(* ===== verification/DatabaseSync.v ===== *)
(** * Memory and tables agree

    The in-memory network state is kept in step with the tables by replaying queued
    updates.  This file relates the two: [sql_ok] is the consistency of the tables,
    [abs_of_sql] the abstract state they hold, and [Synced] says that the in-memory
    state holds the same.  Each pair of statement and queued update preserves it, and
    loading a state from the tables establishes it. *)

From S2P Require Import Prelude SsvTypes Messages ForkSchedule ValidationTypes DutyState.
From S2P Require Import ValidatorRules ConsensusValidation PartialValidation Subnet Validator MultiIndex.
From S2P Require Import NetworkState Sql Database EventProcessor.

Section sync.
Context `{EL : EthLib}.
Implicit Types (sql : Sql) (a : Abs) (ss : SingleState).

(** The preimages of cluster ids among which the hash has no collision. *)
Variable Known : bytes → Prop.
Hypothesis keccak_inj : ∀ x y, Known x → Known y → keccak256 x = keccak256 y → x = y.

(** Our identity, and the operator id the contract gives to our key. *)
Variable operator : PubkeyOrId.
Variable own : OperatorId.

(** The clusters whose status is not followed. *)
Variable Exempt : ClusterId → bool.

(** ** Consistency of the tables *)

Definition members sql (cid : ClusterId) : gset OperatorId :=
  list_to_set (GET_CLUSTER_MEMBERS cid sql).

(** The share keys of a validator. *)
Definition share_pubkeys_of sql (pk : PublicKeyBytes) : list (OperatorId * PublicKeyBytes) :=
  (λ kv, (kv.1.2, sr_share_pubkey kv.2)) <$> filter (λ kv, kv.1.1 = pk) (map_to_list (t_shares sql)).

Record sql_ok sql : Prop := {
  so_validator_cluster : ∀ pk r, t_validators sql !! pk = Some r →
    is_Some (t_clusters sql !! vr_cluster_id r);
  so_cluster_validator : ∀ cid r, t_clusters sql !! cid = Some r →
    ∃ pk v, t_validators sql !! pk = Some v ∧ vr_cluster_id v = cid;
  so_cluster_id : ∀ cid r, t_clusters sql !! cid = Some r →
    (cr_owner r < 2 ^ 160)%N ∧ GET_CLUSTER_MEMBERS cid sql ≠ [] ∧
    Forall (λ id, id < 2 ^ 64)%N (GET_CLUSTER_MEMBERS cid sql) ∧
    Known (cluster_id_preimage (cr_owner r) (GET_CLUSTER_MEMBERS cid sql)) ∧
    cid = compute_cluster_id (cr_owner r) (GET_CLUSTER_MEMBERS cid sql);
  so_member : ∀ cid id, (cid, id) ∈ t_cluster_members sql →
    is_Some (t_clusters sql !! cid) ∧ is_Some (t_operators sql !! id);
  so_share : ∀ pk id s, t_shares sql !! (pk, id) = Some s →
    ∃ r, t_validators sql !! pk = Some r ∧ sr_cluster_id s = vr_cluster_id r ∧
      (vr_cluster_id r, id) ∈ t_cluster_members sql;
  so_share_all : ∀ pk r id, t_validators sql !! pk = Some r →
    (vr_cluster_id r, id) ∈ t_cluster_members sql → is_Some (t_shares sql !! (pk, id));
  so_share_valid : ∀ pk, is_Some (t_validators sql !! pk) →
    validate_share_public_keys pk (share_pubkeys_of sql pk) = Ok tt;
  so_nonce : ∀ o r n, t_owners sql !! o = Some r → ow_nonce r = Some n → (n < 2 ^ 16)%N;
  so_key : ∀ id r, t_operators sql !! id = Some r → ∃ k, or_public_key r = encode_key k;
  so_key_unique : ∀ id id' r r', t_operators sql !! id = Some r → t_operators sql !! id' = Some r' →
    or_public_key r = or_public_key r' → id = id';
}.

## EXERCISE OBJECTIVE
Give the listing above again in full, exactly as written.

## SOLUTION TO THE EXERCISE
(* ===== verification/DatabaseSync.v ===== *)
(** * Memory and tables agree

    The in-memory network state is kept in step with the tables by replaying queued
    updates.  This file relates the two: [sql_ok] is the consistency of the tables,
    [abs_of_sql] the abstract state they hold, and [Synced] says that the in-memory
    state holds the same.  Each pair of statement and queued update preserves it, and
    loading a state from the tables establishes it. *)

From S2P Require Import Prelude SsvTypes Messages ForkSchedule ValidationTypes DutyState.
From S2P Require Import ValidatorRules ConsensusValidation PartialValidation Subnet Validator MultiIndex.
From S2P Require Import NetworkState Sql Database EventProcessor.

Section sync.
Context `{EL : EthLib}.
Implicit Types (sql : Sql) (a : Abs) (ss : SingleState).

(** The preimages of cluster ids among which the hash has no collision. *)
Variable Known : bytes → Prop.
Hypothesis keccak_inj : ∀ x y, Known x → Known y → keccak256 x = keccak256 y → x = y.

(** Our identity, and the operator id the contract gives to our key. *)
Variable operator : PubkeyOrId.
Variable own : OperatorId.

(** The clusters whose status is not followed. *)
Variable Exempt : ClusterId → bool.

(** ** Consistency of the tables *)

Definition members sql (cid : ClusterId) : gset OperatorId :=
  list_to_set (GET_CLUSTER_MEMBERS cid sql).

(** The share keys of a validator. *)
Definition share_pubkeys_of sql (pk : PublicKeyBytes) : list (OperatorId * PublicKeyBytes) :=
  (λ kv, (kv.1.2, sr_share_pubkey kv.2)) <$> filter (λ kv, kv.1.1 = pk) (map_to_list (t_shares sql)).

Record sql_ok sql : Prop := {
  so_validator_cluster : ∀ pk r, t_validators sql !! pk = Some r →
    is_Some (t_clusters sql !! vr_cluster_id r);
  so_cluster_validator : ∀ cid r, t_clusters sql !! cid = Some r →
    ∃ pk v, t_validators sql !! pk = Some v ∧ vr_cluster_id v = cid;
  so_cluster_id : ∀ cid r, t_clusters sql !! cid = Some r →
    (cr_owner r < 2 ^ 160)%N ∧ GET_CLUSTER_MEMBERS cid sql ≠ [] ∧
    Forall (λ id, id < 2 ^ 64)%N (GET_CLUSTER_MEMBERS cid sql) ∧
    Known (cluster_id_preimage (cr_owner r) (GET_CLUSTER_MEMBERS cid sql)) ∧
    cid = compute_cluster_id (cr_owner r) (GET_CLUSTER_MEMBERS cid sql);
  so_member : ∀ cid id, (cid, id) ∈ t_cluster_members sql →
    is_Some (t_clusters sql !! cid) ∧ is_Some (t_operators sql !! id);
  so_share : ∀ pk id s, t_shares sql !! (pk, id) = Some s →
    ∃ r, t_validators sql !! pk = Some r ∧ sr_cluster_id s = vr_cluster_id r ∧
      (vr_cluster_id r, id) ∈ t_cluster_members sql;
  so_share_all : ∀ pk r id, t_validators sql !! pk = Some r →
    (vr_cluster_id r, id) ∈ t_cluster_members sql → is_Some (t_shares sql !! (pk, id));
  so_share_valid : ∀ pk, is_Some (t_validators sql !! pk) →
    validate_share_public_keys pk (share_pubkeys_of sql pk) = Ok tt;
  so_nonce : ∀ o r n, t_owners sql !! o = Some r → ow_nonce r = Some n → (n < 2 ^ 16)%N;
  so_key : ∀ id r, t_operators sql !! id = Some r → ∃ k, or_public_key r = encode_key k;
  so_key_unique : ∀ id id' r r', t_operators sql !! id = Some r → t_operators sql !! id' = Some r' →
    or_public_key r = or_public_key r' → id = id';
}.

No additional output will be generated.